## Data to use:
########################################

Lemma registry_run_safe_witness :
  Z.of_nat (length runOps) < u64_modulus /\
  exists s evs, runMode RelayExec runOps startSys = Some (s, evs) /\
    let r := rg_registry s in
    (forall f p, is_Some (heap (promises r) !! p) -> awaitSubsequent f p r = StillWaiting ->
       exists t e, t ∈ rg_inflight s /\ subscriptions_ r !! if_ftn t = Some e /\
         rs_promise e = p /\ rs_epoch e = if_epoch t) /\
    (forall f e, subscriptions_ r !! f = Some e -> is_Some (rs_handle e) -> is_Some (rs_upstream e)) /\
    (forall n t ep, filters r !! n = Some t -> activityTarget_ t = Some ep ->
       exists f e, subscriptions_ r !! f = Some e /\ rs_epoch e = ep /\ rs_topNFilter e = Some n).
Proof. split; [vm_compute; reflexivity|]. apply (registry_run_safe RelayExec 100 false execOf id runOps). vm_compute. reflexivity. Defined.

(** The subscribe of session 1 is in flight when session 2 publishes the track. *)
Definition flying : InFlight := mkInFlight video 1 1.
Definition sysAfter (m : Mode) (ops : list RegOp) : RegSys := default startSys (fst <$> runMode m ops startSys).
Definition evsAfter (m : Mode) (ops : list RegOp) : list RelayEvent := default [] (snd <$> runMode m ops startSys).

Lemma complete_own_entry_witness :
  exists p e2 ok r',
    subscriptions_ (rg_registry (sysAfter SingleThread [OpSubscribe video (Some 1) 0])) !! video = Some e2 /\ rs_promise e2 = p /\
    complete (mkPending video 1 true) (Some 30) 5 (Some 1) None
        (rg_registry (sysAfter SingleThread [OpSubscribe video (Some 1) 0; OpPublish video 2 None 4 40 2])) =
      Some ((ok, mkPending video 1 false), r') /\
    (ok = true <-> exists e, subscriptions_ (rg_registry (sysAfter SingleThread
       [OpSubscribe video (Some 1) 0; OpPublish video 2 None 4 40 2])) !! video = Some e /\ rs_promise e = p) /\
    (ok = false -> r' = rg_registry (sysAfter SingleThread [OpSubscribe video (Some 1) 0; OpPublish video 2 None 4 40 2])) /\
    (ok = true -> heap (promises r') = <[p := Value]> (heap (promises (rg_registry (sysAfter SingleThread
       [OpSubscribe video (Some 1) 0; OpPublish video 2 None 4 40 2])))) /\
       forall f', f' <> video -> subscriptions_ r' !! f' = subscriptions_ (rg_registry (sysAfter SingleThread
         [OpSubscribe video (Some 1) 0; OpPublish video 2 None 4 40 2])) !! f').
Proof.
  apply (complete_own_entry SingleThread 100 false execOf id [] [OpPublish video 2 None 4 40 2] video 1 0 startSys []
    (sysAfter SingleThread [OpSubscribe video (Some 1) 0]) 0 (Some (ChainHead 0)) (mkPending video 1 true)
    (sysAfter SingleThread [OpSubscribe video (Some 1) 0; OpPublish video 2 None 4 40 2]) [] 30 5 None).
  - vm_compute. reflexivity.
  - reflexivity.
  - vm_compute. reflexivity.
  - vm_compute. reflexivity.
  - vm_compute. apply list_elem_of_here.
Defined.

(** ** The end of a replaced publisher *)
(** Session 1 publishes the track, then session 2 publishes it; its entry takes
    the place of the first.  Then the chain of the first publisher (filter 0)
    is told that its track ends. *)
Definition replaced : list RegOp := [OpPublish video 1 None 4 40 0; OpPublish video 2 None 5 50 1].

########################################

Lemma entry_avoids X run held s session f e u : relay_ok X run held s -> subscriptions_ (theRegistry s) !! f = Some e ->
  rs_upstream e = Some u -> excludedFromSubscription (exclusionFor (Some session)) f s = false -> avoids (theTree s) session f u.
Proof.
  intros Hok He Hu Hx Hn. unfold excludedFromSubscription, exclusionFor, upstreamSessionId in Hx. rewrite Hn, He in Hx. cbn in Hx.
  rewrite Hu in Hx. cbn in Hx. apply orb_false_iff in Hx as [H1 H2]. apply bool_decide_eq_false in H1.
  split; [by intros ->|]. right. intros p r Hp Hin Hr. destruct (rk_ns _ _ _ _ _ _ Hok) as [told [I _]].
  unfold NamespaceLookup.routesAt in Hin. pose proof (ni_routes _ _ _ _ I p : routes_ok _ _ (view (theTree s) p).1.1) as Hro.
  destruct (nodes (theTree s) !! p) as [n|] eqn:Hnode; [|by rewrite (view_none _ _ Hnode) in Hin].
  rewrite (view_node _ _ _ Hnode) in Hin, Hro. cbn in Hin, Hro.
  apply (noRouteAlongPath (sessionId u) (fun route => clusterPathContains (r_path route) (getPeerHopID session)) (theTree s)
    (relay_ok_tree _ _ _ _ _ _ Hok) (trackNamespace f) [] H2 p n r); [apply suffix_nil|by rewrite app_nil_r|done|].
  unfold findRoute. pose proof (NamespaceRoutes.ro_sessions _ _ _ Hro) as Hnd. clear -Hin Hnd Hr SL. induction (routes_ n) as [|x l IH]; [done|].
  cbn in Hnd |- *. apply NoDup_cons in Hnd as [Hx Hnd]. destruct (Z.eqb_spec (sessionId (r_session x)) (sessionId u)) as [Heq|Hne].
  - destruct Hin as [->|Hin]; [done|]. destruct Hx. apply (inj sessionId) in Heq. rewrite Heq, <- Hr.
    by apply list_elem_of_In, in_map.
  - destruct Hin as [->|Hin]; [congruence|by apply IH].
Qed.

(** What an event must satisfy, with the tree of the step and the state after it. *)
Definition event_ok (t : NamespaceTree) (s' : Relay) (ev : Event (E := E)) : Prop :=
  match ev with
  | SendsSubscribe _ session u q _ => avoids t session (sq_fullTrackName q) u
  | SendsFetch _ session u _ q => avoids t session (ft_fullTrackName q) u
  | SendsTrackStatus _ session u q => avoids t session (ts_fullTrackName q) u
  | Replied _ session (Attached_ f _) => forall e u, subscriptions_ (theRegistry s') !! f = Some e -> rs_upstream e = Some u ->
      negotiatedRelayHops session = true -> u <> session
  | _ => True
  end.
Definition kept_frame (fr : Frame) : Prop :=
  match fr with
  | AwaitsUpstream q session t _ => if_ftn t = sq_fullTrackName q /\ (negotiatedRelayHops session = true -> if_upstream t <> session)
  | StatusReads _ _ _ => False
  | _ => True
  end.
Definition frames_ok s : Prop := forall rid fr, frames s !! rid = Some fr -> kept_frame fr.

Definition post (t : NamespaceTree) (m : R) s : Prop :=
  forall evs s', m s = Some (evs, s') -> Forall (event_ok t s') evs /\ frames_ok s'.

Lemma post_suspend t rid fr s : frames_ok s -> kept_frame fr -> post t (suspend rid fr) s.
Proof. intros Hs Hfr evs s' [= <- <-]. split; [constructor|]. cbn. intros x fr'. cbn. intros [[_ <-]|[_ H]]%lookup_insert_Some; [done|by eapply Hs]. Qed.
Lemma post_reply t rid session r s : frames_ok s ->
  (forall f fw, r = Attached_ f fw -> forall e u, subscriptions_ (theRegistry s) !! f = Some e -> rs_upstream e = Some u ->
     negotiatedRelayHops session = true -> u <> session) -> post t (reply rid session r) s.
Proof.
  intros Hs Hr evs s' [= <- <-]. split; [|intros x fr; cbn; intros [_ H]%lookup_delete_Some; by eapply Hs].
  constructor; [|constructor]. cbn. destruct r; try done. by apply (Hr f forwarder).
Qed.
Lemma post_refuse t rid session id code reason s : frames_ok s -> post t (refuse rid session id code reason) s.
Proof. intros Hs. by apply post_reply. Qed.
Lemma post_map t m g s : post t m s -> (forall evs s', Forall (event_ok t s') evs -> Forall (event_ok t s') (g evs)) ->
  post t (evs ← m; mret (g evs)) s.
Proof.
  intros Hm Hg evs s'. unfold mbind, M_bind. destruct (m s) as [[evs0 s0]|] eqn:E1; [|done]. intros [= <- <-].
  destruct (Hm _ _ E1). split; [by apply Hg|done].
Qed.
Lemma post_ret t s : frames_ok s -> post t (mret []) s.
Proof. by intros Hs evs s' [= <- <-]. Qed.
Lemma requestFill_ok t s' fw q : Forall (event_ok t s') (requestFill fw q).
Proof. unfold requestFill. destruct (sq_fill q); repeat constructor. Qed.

########################################

## Task description:
In the listing above, find the line with "post t (evs ← m; mret (g evs)) s." and the line with "Proof. unfold requestFill."; set down exactly those two lines and every line between them, nothing more.

## Task result:
  post t (evs ← m; mret (g evs)) s.
Proof.
  intros Hm Hg evs s'. unfold mbind, M_bind. destruct (m s) as [[evs0 s0]|] eqn:E1; [|done]. intros [= <- <-].
  destruct (Hm _ _ E1). split; [by apply Hg|done].
Qed.
Lemma post_ret t s : frames_ok s -> post t (mret []) s.
Proof. by intros Hs evs s' [= <- <-]. Qed.
Lemma requestFill_ok t s' fw q : Forall (event_ok t s') (requestFill fw q).
Proof. unfold requestFill. destruct (sq_fill q); repeat constructor. Qed.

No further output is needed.